Частенько в наши студенческие годы мы начинали утро в подобие средневековых школяров – с пары бутылочек вина. Иногда еще и под горячий завтрак в кафе-столовой, расположенной в уютном переулке, что сразу же за автобусной остановкой. Там мы выходили из одного автобуса, чтобы пересесть в другой, следовавший до университета.
И поскольку Вовка, как правило, уже был томим жаждой, а прямо напротив остановки янтарно в предрассветной синеве переливалась витрина гастронома, то вполне ожидаемо было, что мы предпочтем устроить философский диспут за бутылкой пива (или вина) вместо первой лекции. Иногда и вместо второй. И даже третьей. В общем, вместо всех, включая семинары.
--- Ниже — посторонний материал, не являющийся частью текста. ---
(** * Documenso: webhook handler, document page and 2FA dialog

    A shallow embedding of three source files of the application:

    - the Stripe webhook route ([handler]),
    - the document detail page ([DocumentPage]),
    - the two-factor re-authentication dialog ([DocumentActionAuth2FA]).

    JavaScript values are modelled as the code uses them: strings are
    sequences of code units (a character of a Rocq string stands for one
    code unit below 256), [null]/[undefined] are [None], objects used as
    dictionaries are finite maps, and numbers produced by [Number(...)]
    are IEEE binary64 values kept as exact rationals.

    Code outside these three files (the Stripe SDK, the PDF helpers, the
    data layer of the page, the caller of the dialog, [AppError]) is a
    parameter of the section that uses it. Awaited calls are run in
    program order. An exception is modelled where the control flow of
    the file depends on one: [constructEvent] throwing on a signature
    that does not verify, either callback of the dialog throwing inside
    its [try] block, the page's lookup rejecting into
    [.catch(() => null)];
    calls to the database, the cache, the file system and the PDF
    helpers of the webhook are taken to succeed. *)

From Stdlib Require Import ZArith QArith Qround String Ascii List Bool Lia.
From Stdlib Require Import Qpower Qfield.
From stdpp Require Import base option list gmap strings.

Close Scope Q_scope.
Local Open Scope Z_scope.
Local Open Scope string_scope.

(** ** JavaScript primitives used by the three files *)

Module JS.

(** A JavaScript number: [NaN], an infinity, or a finite binary64 value
    given by its sign and its magnitude (so that [-0] is [Fin true 0]). *)
Inductive Num : Type :=
| NaN : Num
| Inf (neg : bool) : Num
| Fin (neg : bool) (mag : Q) : Num.

(** [ToBoolean] on strings: only the empty string is falsy. *)
Definition truthy (s : string) : bool :=
  match s with
  | EmptyString => false
  | String _ _ => true
  end.

(** [ToBoolean] on [string | null | undefined]. *)
Definition truthy_opt (o : option string) : bool :=
  match o with
  | Some s => truthy s
  | None => false
  end.

(** [a || b] where [a : string | undefined] and [b : string | null]. *)
Definition or_else (a b : option string) : option string :=
  if truthy_opt a then a else b.

(** [a ?? d] with a string default. *)
Definition nullish (a : option string) (d : string) : string :=
  match a with
  | Some s => s
  | None => d
  end.

(** [ToBoolean] on numbers: [NaN], [+0] and [-0] are falsy. *)
Definition truthy_num (n : Num) : bool :=
  match n with
  | NaN => false
  | Inf _ => true
  | Fin _ q => negb (Qeq_bool q 0)
  end.

(** [Number.isNaN]. *)
Definition isNaN (n : Num) : bool :=
  match n with
  | NaN => true
  | _ => false
  end.

(** The signed rational value of a finite number. *)
Definition value (n : Num) : option Q :=
  match n with
  | Fin neg q => Some (if neg then Qopp q else q)
  | _ => None
  end.

(** Numeric equality with an integer, as a database filter [id = n]
    compares them: [NaN] and the infinities equal no integer, [-0]
    equals [0]. *)
Definition eq_int (n : Num) (z : Z) : bool :=
  match value n with
  | Some q => Qeq_bool q (inject_Z z)
  | None => false
  end.

(** *** Rounding a mathematical value to binary64 *)

Definition pow2 (k : Z) : Q := Qpower (2 # 1) k.

(** [floor (log2 q)] for a positive rational. *)
Definition ilog2 (q : Q) : Z :=
  let k := Z.log2 (Qnum q) - Z.log2 (Zpos (Qden q)) in
  if Qle_bool (pow2 k) q then k else k - 1.

Definition roundTiesToEven (q : Q) : Z :=
  let f := Qfloor q in
  match Qcompare (Qminus q (inject_Z f)) (1 # 2) with
  | Lt => f
  | Gt => f + 1
  | Eq => if Z.even f then f else f + 1
  end.

(** The binary64 value nearest to a non-negative rational, ties to even;
    [None] when it rounds to infinity. Subnormals share the exponent
    [-1074]. *)
Definition round64 (q : Q) : option Q :=
  if Qeq_bool q 0 then Some 0%Q
  else
    let e := Z.max (ilog2 q) (-1022) - 52 in
    let r := Qmult (inject_Z (roundTiesToEven (Qdiv q (pow2 e)))) (pow2 e) in
    if Qle_bool (pow2 1024) r then None else Some (Qred r).

Definition of_mv (neg : bool) (mv : Q) : Num :=
  match round64 mv with
  | Some q => Fin neg q
  | None => Inf neg
  end.

(** *** [StringToNumber] *)

Definition code (c : ascii) : N := N_of_ascii c.

(** [StrWhiteSpaceChar] below U+0100: TAB, LF, VT, FF, CR, SP, NBSP. *)
Definition is_ws (c : ascii) : bool :=
  let n := code c in
  ((9 <=? n) && (n <=? 13) || (n =? 32) || (n =? 160))%N.

Definition digit (base : N) (c : ascii) : option N :=
  let n := code c in
  let d :=
    if ((48 <=? n) && (n <=? 57))%N then Some (n - 48)%N
    else if ((97 <=? n) && (n <=? 102))%N then Some (n - 87)%N
    else if ((65 <=? n) && (n <=? 70))%N then Some (n - 55)%N
    else None in
  match d with
  | Some v => if (v <? base)%N then Some v else None
  | None => None
  end.

(** The longest prefix of digits in [base] (most significant first) and
    what follows it. *)
Fixpoint span_digits (base : N) (l : list ascii) : list N * list ascii :=
  match l with
  | c :: l' =>
      match digit base c with
      | Some d => let '(ds, rest) := span_digits base l' in (d :: ds, rest)
      | None => ([], l)
      end
  | [] => ([], [])
  end.

Definition digits_value (base : N) (ds : list N) : Z :=
  fold_left (fun acc d => acc * Z.of_N base + Z.of_N d) ds 0.

Definition pow10 (k : Z) : Q := Qpower (10 # 1) k.

(** [NonDecimalIntegerLiteral] after its two-character prefix. *)
Definition non_decimal (base : N) (l : list ascii) : Num :=
  match span_digits base l with
  | ((_ :: _) as ds, []) => of_mv false (inject_Z (digits_value base ds))
  | _ => NaN
  end.

(** [ExponentPart] (optional): the exponent, or [None] when what is left
    is no exponent part. *)
Definition exponent_part (l : list ascii) : option Z :=
  match l with
  | [] => Some 0
  | c :: l' =>
      if ((code c =? 101) || (code c =? 69))%N then
        let '(neg, l'') :=
          match l' with
          | s :: t =>
              if (code s =? 45)%N then (true, t)
              else if (code s =? 43)%N then (false, t)
              else (false, l')
          | [] => (false, l')
          end in
        match span_digits 10 l'' with
        | ((_ :: _) as ds, []) =>
            Some (if neg then - digits_value 10 ds else digits_value 10 ds)
        | _ => None
        end
      else None
  end.

(** [StrUnsignedDecimalLiteral] other than [Infinity]:
    [D+ . D* Exp?], [. D+ Exp?] or [D+ Exp?]; its mathematical value. *)
Definition unsigned_decimal (l : list ascii) : option Q :=
  let '(ip, rest) := span_digits 10 l in
  let '(dot, fp, rest') :=
    match rest with
    | c :: t =>
        if (code c =? 46)%N then
          let '(fp, r) := span_digits 10 t in (true, fp, r)
        else (false, [], rest)
    | [] => (false, [], rest)
    end in
  match ip, fp with
  | [], [] => None
  | _, _ =>
      match exponent_part rest' with
      | Some e =>
          Some (Qmult (inject_Z (digits_value 10 (ip ++ fp)))
                      (pow10 (e - Z.of_nat (length fp))))
      | None => None
      end
  end.

Definition Infinity_lit : list ascii := list_ascii_of_string "Infinity".

Definition str_decimal (neg : bool) (l : list ascii) : Num :=
  if decide (l = Infinity_lit) then Inf neg
  else
    match unsigned_decimal l with
    | Some mv => of_mv neg mv
    | None => NaN
    end.

Fixpoint drop_ws (l : list ascii) : list ascii :=
  match l with
  | c :: l' => if is_ws c then drop_ws l' else l
  | [] => []
  end.

Definition trim (l : list ascii) : list ascii :=
  rev (drop_ws (rev (drop_ws l))).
Правда, чаще всего мы доходили-таки до универа – но лишь за тем, чтобы сманить приятелей-студиозусов на более достойную звания школяра «упоительную» штудию. И тогда из распахнувшихся стеклянных дверей Обители знаний вылетала на яркое морозное солнце веселая толпа, распевающая “Gaudeamus igitur”[7 - «Давайте веселиться…» (лат.) – строчка из старинной песни XIII века, ставшей гимном студенчества.].
Или мы просто оставались у Вовки дома. Что с их запасами разнообразной снеди (папа – большая шишка, мама – специалист с высокой зарплатой, да еще и мастерица по заготовкам – все ж таки своя дача) было тоже неплохой альтернативой.
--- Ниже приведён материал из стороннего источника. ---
(* ===== verification/Sha256.v ===== *)
(** [crypto/sha256] of the Go standard library, as the listener uses it:
    [Sum256], and the double hash a TxID is. The definition is executable and
    is checked against the published vectors. *)
From Stdlib Require Import ZArith Lia.
From S2P Require Import Prelude.

(** The constants are the first 32 bits of the fractional parts of the square
    and cube roots of the first primes (FIPS 180-4); the table is computed. *)
Definition is_prime (n : Z) : bool :=
  forallb (fun d => negb (n `mod` Z.of_nat d =? 0)) (seq 2 (Z.to_nat n - 2)).
Definition primes (n : nat) : list Z :=
  take n (filter (fun p => is_prime p = true) (Z.of_nat <$> seq 2 400)).

(** The integer cube root, bit by bit from bit [n - 1] down. *)
Fixpoint cbrt (n : nat) (x root : Z) : Z :=
  match n with
  | O => root
  | S n' =>
      let r := root + 2 ^ Z.of_nat n' in
      cbrt n' x (if r * r * r <=? x then r else root)
  end.

Definition H0 : list Z :=
  Eval vm_compute in (fun p => u32 (Z.sqrt (p * 2 ^ 64))) <$> primes 8.
Definition K : list Z :=
  Eval vm_compute in (fun p => u32 (cbrt 40 (p * 2 ^ 96) 0)) <$> primes 64.

Definition rotr (n x : Z) : Z :=
  Z.lor (Z.shiftr x n) (u32 (Z.shiftl x (32 - n))).
Definition bsig0 (x : Z) := Z.lxor (rotr 2 x) (Z.lxor (rotr 13 x) (rotr 22 x)).
Definition bsig1 (x : Z) := Z.lxor (rotr 6 x) (Z.lxor (rotr 11 x) (rotr 25 x)).
Definition ssig0 (x : Z) := Z.lxor (rotr 7 x) (Z.lxor (rotr 18 x) (Z.shiftr x 3)).
Definition ssig1 (x : Z) := Z.lxor (rotr 17 x) (Z.lxor (rotr 19 x) (Z.shiftr x 10)).
Definition Ch (x y z : Z) := Z.lxor (Z.land x y) (Z.land (Z.lxor x 0xffffffff) z).
Definition Maj (x y z : Z) :=
  Z.lxor (Z.land x y) (Z.lxor (Z.land x z) (Z.land y z)).

(** Message padding: 0x80, zeros up to 56 mod 64, the bit length in 8 bytes. *)
Definition pad (m : bytes) : bytes :=
  let l := length m in
  m ++ [0x80] ++ zeros (Z.to_nat ((55 - Z.of_nat l) `mod` 64)) ++ be_put 8 (8 * Z.of_nat l).

(** The 48 extension words: the schedule is kept newest first. *)
Fixpoint schedule (n : nat) (w : list Z) : list Z :=
  match n with
  | O => w
  | S n' =>
      let at_ k := nth k w 0 in
      schedule n' (u32 (ssig1 (at_ 1%nat) + at_ 6%nat + ssig0 (at_ 14%nat) + at_ 15%nat) :: w)
  end.

Definition round (s : list Z) (kw : Z * Z) : list Z :=
  match s with
  | [a; b; c; d; e; f; g; h] =>
      let t1 := h + bsig1 e + Ch e f g + kw.1 + kw.2 in
      let t2 := bsig0 a + Maj a b c in
      [u32 (t1 + t2); a; b; c; u32 (d + t1); e; f; g]
  | _ => s
  end.

Fixpoint words (n : nat) (l : bytes) : list Z :=
  match n with
  | O => []
  | S n' => be_get (take 4 l) :: words n' (drop 4 l)
  end.

Definition block (s : list Z) (b : bytes) : list Z :=
  let w := rev (schedule 48 (rev (words 16 b))) in
  zip_with (fun x y => u32 (x + y)) s (foldl round s (zip K w)).

Fixpoint blocks (n : nat) (s : list Z) (l : bytes) : list Z :=
  match n with
  | O => s
  | S n' => blocks n' (block s (take 64 l)) (drop 64 l)
  end.

(** [sha256.Sum256]. *)
Definition Sum256 (m : bytes) : bytes :=
  let p := pad m in
  mbind (be_put 4) (blocks (length p / 64) H0 p).

Definition sha256d (m : bytes) : bytes := Sum256 (Sum256 m).

(** Only [vm_compute] evaluates the hash. *)
#[global] Opaque Sum256 sha256d.

Example sum256_empty :
  be_get (Sum256 []) =
    0xe3b0c44298fc1c149afbf4c8996fb92427ae41e4649b934ca495991b7852b855.
Proof. vm_compute. reflexivity. Qed.

Example sum256_abc :
  be_get (Sum256 [97; 98; 99]) =
    0xba7816bf8f01cfea414140de5dae2223b00361a396177a9cb410ff61f20015ad.
Proof. vm_compute. reflexivity. Qed.

Example sum256_two_blocks :
  be_get (Sum256 (replicate 119 97)) =
    0x31eba51c313a5c08226adf18d4a359cfdfd8d2e816b13f4af952f7ea6584dcfb.
Proof. vm_compute. reflexivity. Qed.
– Я рад другу, пришедшему ко мне с бутылочкой вина. Но я рад ему вдвойне, если он пришел с двумя бутылочками! – плотоядно ухмыляясь, восклицал он, когда я заходил за ним утром, чтобы вместе ехать в универ – после чего становилось понятно, что в универ сегодня мы не попадем.
Но даже когда была необходимость присутствовать в университете, Вовкин рацион не менялся нисколечко. В портфеле у него всегда была припасена бутылочка-другая, а в кармане пиджака – краюха хлеба с луковицей. А бывало, что и кусок сала, с любовью завернутый в чью-то эпиграммку или карикатуру. Чем, не раздумывая, он готов был поделиться с каждым. Правда, все это богатство пребывало в мешанине из обломков сигарет, рассыпавшегося табака, спичек и клочков бумаги с набросками стихов. Но разве такой пустяк остановит вечно голодных студентов?
Вовка был весьма крупной особой, а потому и аппетит имел отменный. Ко всему прочему, он был любитель возлежать на кушетке, обложившись несколькими, читаемыми одновременно, книгами, парой добрых тарелок с чесночной колбаской, домашним салом, картошечкой и мамиными соленьями – к чему неизменно прилагалась бутылочка пивка. Гаргантюа, да и только! Так что говорю вам: вполне логично было, что теперь он просто стал производить за?кусь в бо?льших масштабах.
Может, он засоленную в своем цехе рыбу действительно воспринимал именно как закуску, а не товар? И то, что он продавал ее на рынке, воспринималось им не как торговля, а как выполнение социально значимой задачи по обеспечению многочисленных собратьев-«эпикурейцев» важнейшей частью выпивки как процесса? Иначе как еще можно было объяснить его полное игнорирование налогового законодательства?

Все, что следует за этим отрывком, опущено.